Migrate from DynamoDB JSON file to Oracle NoSQL Database

This example shows how to use Oracle NoSQL Database Migrator to copy DynamoDB JSON file to NoSQL Database.

Use Case:

After evaluating multiple options, an organization finalizes Oracle NoSQL Database over DynamoDB database. The organization wants to migrate their tables and data from DynamoDB to Oracle NoSQL Database (on-premises).

See Mapping of DynamoDB table to Oracle NoSQL table for more details.

You can migrate a file or directory containing the DynamoDB exported JSON data from a file system by specifying the path in the source configuration template.
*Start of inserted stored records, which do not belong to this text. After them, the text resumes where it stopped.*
(* ===== verification/CFGForward.v ===== *)
(** From the finished search to a [forward_graph]: resetting, the end of the traversal and
    the pruning of dead predecessors. *)
From S2P Require Import Prelude.
From S2P Require Import IR.
From S2P Require Import CFGNode.
From S2P Require Import CFGTraversal.
From S2P Require Import CFGGraph.
From S2P Require Import CFGVisit.
Local Open Scope Z_scope.

(** * Removing one element *)

Lemma elem_of_erase_first b l x : NoDup l -> x ∈ erase_first b l <-> x ∈ l /\ x <> b.
Proof.
  induction l as [|y l IH]; intros Hnd; simpl.
  - rewrite !elem_of_nil. tauto.
  - apply list.NoDup_cons in Hnd as [Hy Hnd]. case_decide as E.
    + subst. rewrite elem_of_cons. split; [|tauto]. intros Hx. split; [by right|]. congruence.
    + rewrite !elem_of_cons, IH by done. split; [intuition congruence|tauto].
Qed.

Lemma elem_of_erase_opt o l x : NoDup l -> x ∈ erase_opt o l <-> x ∈ l /\ o <> Some x.
Proof.
  intros Hnd. destruct o as [b|]; simpl.
  - rewrite elem_of_erase_first by done. split; intros [? H]; split; congruence.
  - split; [done|tauto].
Qed.

Lemma erase_opt_nodup o l : NoDup l -> NoDup (erase_opt o l).
Proof.
  intros Hnd. destruct o as [b|]; [|done]. simpl. induction l as [|y l IH]; simpl; [done|].
  apply list.NoDup_cons in Hnd as [Hy Hnd]. case_decide; [done|]. apply list.NoDup_cons.
  rewrite elem_of_erase_first by done. tauto.
Qed.

(** * Resetting *)

(** The graph before the search: back edges are ordinary edges, marks are cleared. *)
Definition reset_pool (p : CFGNodePool) : CFGNodePool := reset_node <$> p.

Lemma reset_traversal_run s : exists s', reset_traversal s = Ok (tt, s') /\
  pool s' = reset_pool (pool s) /\ forward_order s' = [] /\ backward_order s' = [] /\
  reachable_nodes s' = ∅ /\ entry_block s' = entry_block s /\ exit_block s' = exit_block s.
Proof. by eexists. Qed.

Lemma get_reset {A} (f : CFGNode -> A) d p x :
  get f d (reset_pool p) x = match p !! x with Some n => f (reset_node n) | None => d end.
Proof. unfold get, reset_pool. rewrite list_lookup_fmap. by destruct (p !! x). Qed.

(** No block is marked and no back edge recorded. *)
Definition unmarked (p : CFGNodePool) : Prop := forall x,
  visited_of p x = false /\ traversing_of p x = false /\ back_from p x = None /\ back_to p x = None.

Lemma reset_unmarked p : unmarked (reset_pool p).
Proof.
  intros x. rewrite !get_reset. destruct (p !! x) as [n|]; [|done].
  unfold reset_node. simpl. by destruct (freeze_structured_analysis n).
Qed.

Lemma reset_succ p x : succ_of (reset_pool p) x = append_opt (succ_of p x) (back_from p x).
Proof.
  rewrite get_reset. unfold get. destruct (p !! x) as [n|]; [|done].
  unfold reset_node. simpl. by destruct (freeze_structured_analysis n).
Qed.

Lemma reset_pred p x : pred_of (reset_pool p) x = append_opt (pred_of p x) (back_to p x).
Proof.
  rewrite get_reset. unfold get. destruct (p !! x) as [n|]; [|done].
  unfold reset_node. simpl. by destruct (freeze_structured_analysis n).
Qed.

(** * The end of the traversal *)

Section finish.
Context (p0 : CFGNodePool) (e : nodref) (E0 : edges_ok p0 e) (Hsize : zlength p0 < 2 ^ 32).
Context (H0 : unmarked p0).

Lemma dfs_start s : pool s = p0 -> forward_order s = [] -> reachable_nodes s = ∅ -> dfs_inv p0 e s [].
Proof using H0.
  intros Hp HF HR. split; rewrite ?Hp, ?HF, ?HR; try done.
  - apply NoDup_nil_2.
  - intros x. destruct (H0 x) as (-> & _). rewrite elem_of_nil. intuition congruence.
  - intros x Hx. by apply elem_of_nil in Hx.
  - apply NoDup_nil_2.
  - intros x. destruct (H0 x) as (_ & -> & _). rewrite elem_of_nil. intuition congruence.
  - intros x. destruct (H0 x) as (-> & _). rewrite elem_of_empty. intuition congruence.
  - by left.
  - intros x Hx. by apply elem_of_nil in Hx.
  - intros x y. destruct (H0 x) as (_ & _ & -> & _), (H0 y) as (_ & _ & _ & ->). done.
  - intros x y. by destruct (H0 x) as (_ & _ & -> & _).
  - intros x y Hx. by apply elem_of_nil in Hx.
  - intros x Hx. by apply elem_of_nil in Hx.
Qed.

(** The finished search, before and after pruning. *)
Section finished.
Context (s : CFGStructurizer) (I : dfs_inv p0 e s []) (He : visited_of (pool s) e = true).

Lemma done_black x : x ∈ forward_order s <-> visited_of (pool s) x = true.
Proof using I. rewrite (di_black _ _ _ _ I). split; [tauto|]. intros ?. split; [done|]. apply not_elem_of_nil. Qed.

Lemma done_back_edge x y : back_from (pool s) x = Some y ->
  y ∈ succ_of p0 x /\ x ∈ forward_order s /\ y ∈ forward_order s /\
  order_of (pool s) x <= order_of (pool s) y.
Proof using I.
  intros H. destruct (di_back_edge _ _ _ _ I x y H) as (? & _ & _ & [Hn|(?&?&?)]); [|done].
  by apply elem_of_nil in Hn.
Qed.

Lemma done_closed x y : x ∈ forward_order s -> y ∈ succ_of p0 x -> y ∈ forward_order s.
Proof using I.
  intros Hx Hy. destruct (di_edges _ _ _ _ I x y Hx Hy) as [Hb|[? _]]; [|done].
  by apply done_back_edge in Hb as (_ & _ & ? & _).
Qed.

Lemma done_closed_rtc x y : x ∈ forward_order s -> reaches p0 x y -> y ∈ forward_order s.
Proof using I.
  intros Hx H. revert Hx. induction H as [|x y z Hxy _ IH]; intros Hx; [done|].
  apply IH. by eapply done_closed.
Qed.

Lemma done_reached x : x ∈ forward_order s <-> reaches p0 e x.
Proof using I He.
  split.
  - intros Hx. remember (Z.to_nat (zlength (forward_order s) - order_of (pool s) x)) as k eqn:Hk.
    revert x Hx Hk. induction k as [k IH] using lt_wf_ind. intros x Hx ->.
    destruct (di_tree _ _ _ _ I x Hx) as [->|(y & Hy & [Hn|[HyF Ho]])]; [apply rtc_refl|by apply elem_of_nil in Hn|].
    eapply rtc_r; [|exact Hy]. eapply IH; [|done|reflexivity].
    pose proof (number_bound _ _ _ _ _ I HyF). lia.
  - apply done_closed_rtc. by apply done_black.
Qed.

Lemma done_lists x : x ∈ forward_order s ->
  (forall y, y ∈ succ_of (pool s) x <-> y ∈ succ_of p0 x /\ back_from (pool s) x <> Some y) /\
  (forall y, y ∈ pred_of (pool s) x <-> y ∈ pred_of p0 x /\ back_from (pool s) y <> Some x).
Proof using E0 I.
  intros Hx. destruct (di_lists _ _ _ _ I x Hx) as [-> ->]. split; intros y.
  - apply elem_of_erase_opt, E0.
  - rewrite elem_of_erase_opt by apply E0. by rewrite (di_back _ _ _ _ I y x).
Qed.

Lemma done_nodup x : NoDup (succ_of (pool s) x) /\ NoDup (pred_of (pool s) x).
Proof using E0 I.
  destruct (decide (x ∈ forward_order s)) as [Hx|Hx].
  - destruct (di_lists _ _ _ _ I x Hx) as [-> ->]. split; apply erase_opt_nodup; apply E0.
  - destruct (di_white _ _ _ _ I x Hx) as [-> ->]. split; apply E0.
Qed.

Lemma done_edge x y : x ∈ forward_order s -> y ∈ succ_of (pool s) x ->
  y ∈ forward_order s /\ x ∈ pred_of (pool s) y /\ order_of (pool s) y < order_of (pool s) x.
Proof using E0 I He.
  intros Hx Hy. destruct (done_lists x Hx) as [Hs _]. apply Hs in Hy as [Hy Hb].
  pose proof (done_closed x y Hx Hy) as HyF. split; [done|]. split.
  - destruct (done_lists y HyF) as [_ Hp]. apply Hp. split; [|done].
    apply (eo_pred _ _ E0); [|done]. by apply done_reached.
  - by destruct (di_edges _ _ _ _ I x y Hx Hy) as [?|[_ ?]].
Qed.

Lemma done_pred x y : y ∈ forward_order s -> x ∈ pred_of (pool s) y -> x ∈ forward_order s ->
  y ∈ succ_of (pool s) x.
Proof using E0 I.
  intros Hy Hx HxF. destruct (done_lists y Hy) as [_ Hp], (done_lists x HxF) as [Hs _].
  apply Hp in Hx as [Hx Hb]. apply Hs. split; [|done]. by apply (eo_succ _ _ E0).
Qed.

Lemma done_inner y : y ∈ forward_order s -> y <> e ->
  exists x, x ∈ forward_order s /\ y ∈ succ_of (pool s) x.
Proof using E0 I.
  intros Hy Hne. destruct (di_tree _ _ _ _ I y Hy) as [->|(x & Hs & [Hn|[HxF Ho]])];
    [done|by apply elem_of_nil in Hn|].
  exists x. split; [done|]. apply (done_lists x HxF). split; [done|].
  intros (_ & _ & _ & ?)%done_back_edge. lia.
Qed.

(** The entry carries the largest number. *)
Lemma done_root x : x ∈ forward_order s -> order_of (pool s) x <= order_of (pool s) e.
Proof using E0 I He.
  intros Hx. destruct (decide (x = e)) as [->|Hne]; [lia|].
  remember (Z.to_nat (zlength (forward_order s) - order_of (pool s) x)) as k eqn:Hk.
  revert x Hx Hne Hk. induction k as [k IH] using lt_wf_ind. intros x Hx Hne ->.
  destruct (done_inner x Hx Hne) as (y & HyF & Hy).
  destruct (done_edge y x HyF Hy) as (_ & _ & Ho).
  destruct (decide (y = e)) as [->|Hye]; [lia|].
  assert (order_of (pool s) y <= order_of (pool s) e); [|lia].
  eapply (IH _); [|exact HyF|exact Hye|reflexivity].
  pose proof (number_bound _ _ _ _ _ I HyF). lia.
Qed.

End finished.
End finish.

(** * Pruning *)

Lemma prune_dead_preds_spec s :
  (forall x, x ∈ forward_order s -> is_Some (pool s !! x)) ->
  runs prune_dead_preds s (fun _ s' =>
    same_but_pool s s' /\ length (pool s') = length (pool s) /\ forall x,
      succ_of (pool s') x = succ_of (pool s) x /\ order_of (pool s') x = order_of (pool s) x /\
      back_from (pool s') x = back_from (pool s) x /\ back_to (pool s') x = back_to (pool s) x /\
      (x ∉ forward_order s -> pred_of (pool s') x = pred_of (pool s) x) /\
      (NoDup (pred_of (pool s) x) -> NoDup (pred_of (pool s') x)) /\
      forall y, y ∈ pred_of (pool s') x <->
        y ∈ pred_of (pool s) x /\ (x ∈ forward_order s -> y ∈ reachable_nodes s)).
Proof.
  intros Hr. unfold prune_dead_preds. apply runs_bind, runs_gets, runs_bind, runs_gets.
  eapply runs_mono.
  - apply (runs_for_each _ (fun pre s' =>
      same_but_pool s s' /\ length (pool s') = length (pool s) /\ forall x,
      succ_of (pool s') x = succ_of (pool s) x /\ order_of (pool s') x = order_of (pool s) x /\
      back_from (pool s') x = back_from (pool s) x /\ back_to (pool s') x = back_to (pool s) x /\
      (x ∉ pre -> pred_of (pool s') x = pred_of (pool s) x) /\
      (NoDup (pred_of (pool s) x) -> NoDup (pred_of (pool s') x)) /\
      forall y, y ∈ pred_of (pool s') x <->
        y ∈ pred_of (pool s) x /\ (x ∈ pre -> y ∈ reachable_nodes s))).
    + split_and!; [done..|]. intros x. split_and!; [done..|]. intros y. split; [|tauto].
      intros Hy. split; [done|]. intros Hx. by apply elem_of_nil in Hx.
    + intros pre x post t E (Hst & Hl & Hx).
      assert (is_Some (pool s !! x)) as Hsx.
      { apply Hr. rewrite E. apply elem_of_app. right. left. }
      assert (is_Some (pool t !! x)) as [n Hn] by (rewrite lookup_lt_is_Some, Hl; by apply lookup_lt_is_Some).
      eapply runs_on_pool_update; [exact Hn|]. simpl.
      split; [done|]. split; [by rewrite length_insert|]. intros z.
      destruct (Hx z) as (Es & Eo & Ef & Et & Ew & En & Ep).
      rewrite (get_insert pred _ _ _ _ _ _ Hn), !(get_insert_same _ _ _ _ _ _ _ Hn) by done.
      setoid_rewrite elem_of_app. setoid_rewrite list_elem_of_singleton.
      split_and!; [done..| | |]; [| |intros y]; case_decide as Ez; simpl.
      * tauto.
      * intros ?. apply Ew. tauto.
      * subst. intros H. apply list.NoDup_filter. rewrite <- (get_at pred [] _ _ _ Hn). auto.
      * done.
      * subst. rewrite list_elem_of_filter. rewrite <- (get_at pred [] _ _ _ Hn), Ep. tauto.
      * rewrite Ep. split; intros [? H]; split; try done; intros; apply H; tauto.
  - intros _ s' (?&?&?). done.
Qed.

(** * The traversed graph *)

(** What [reset_traversal], [visit] and [prune_dead_preds] establish: a forward graph whose
    blocks are exactly those the entry reaches, and whose edges are those of the original
    graph without the recorded back edges, which are exactly the retreating ones. *)
Record traversed (p0 : CFGNodePool) (e : nodref) (s : CFGStructurizer) : Prop := {
  tr_graph : forward_graph (pool s) e (forward_order s);
  tr_reached x : x ∈ forward_order s <-> reaches p0 e x;
  tr_edges x y : x ∈ forward_order s ->
    y ∈ succ_of (pool s) x <-> y ∈ succ_of p0 x /\ back_from (pool s) x <> Some y;
  tr_back x y : x ∈ forward_order s -> y ∈ succ_of p0 x ->
    back_from (pool s) x = Some y <-> order_of (pool s) x <= order_of (pool s) y;
  tr_back_to x y : back_from (pool s) x = Some y <-> back_to (pool s) y = Some x;
  tr_back_edge x y : back_from (pool s) x = Some y -> x ∈ forward_order s /\ y ∈ succ_of p0 x;
  tr_preds x y : y ∈ forward_order s ->
    x ∈ pred_of (pool s) y <-> x ∈ forward_order s /\ y ∈ succ_of (pool s) x;
  tr_other x : x ∉ forward_order s ->
    succ_of (pool s) x = succ_of p0 x /\ pred_of (pool s) x = pred_of p0 x;
  tr_nodup x : NoDup (succ_of (pool s) x) /\ NoDup (pred_of (pool s) x);
  tr_length : length (pool s) = length p0;
}.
A sample DynamoDB-formatted JSON File is as follows:

{"Item":{"Id":{"N":"101"},"Phones":{"L":[{"L":[{"S":"555-222"},{"S":"123-567"}]}]},"PremierCustomer":{"BOOL":false},"Address":{"M":{"Zip":{"N":"570004"},"Street":{"S":"21 main"},"DoorNum":{"N":"201"},"City":{"S":"London"}}},"FirstName":{"S":"Fred"},"FavNumbers":{"NS":["10"]},"LastName":{"S":"Smith"},"FavColors":{"SS":["Red","Green"]},"Age":{"N":"22"},"ttl": {"N": "1734616800"}}}
{"Item":{"Id":{"N":"102"},"Phones":{"L":[{"L":[{"S":"222-222"}]}]},"PremierCustomer":{"BOOL":false},"Address":{"M":{"Zip":{"N":"560014"},"Street":{"S":"32 main"},"DoorNum":{"N":"1024"},"City":{"S":"Wales"}}},"FirstName":{"S":"John"},"FavNumbers":{"NS":["10"]},"LastName":{"S":"White"},"FavColors":{"SS":["Blue"]},"Age":{"N":"48"},"ttl": {"N": "1734616800"}}}

You copy the exported DynamoDB table data from AWS S3 storage to a local mounted file system.

Example:

For this demonstration, you will learn how to migrate a DynamoDB JSON file to Oracle NoSQL Database (on-premises). You will use a manually created configuration file for this example.

Prerequisites

Identify the source and sink for the migration.
- Source: DynamoDB JSON File
- Sink: Oracle NoSQL Database (on-premises)
In order to import DynamoDB table data to Oracle NoSQL Database, you must first export the DynamoDB table to S3. See the steps provided in Exporting DynamoDB table data to Amazon S3 to export your table. While exporting, you select the format as DynamoDB JSON. The exported data contains DynamoDB table data in multiple gzip files as shown below.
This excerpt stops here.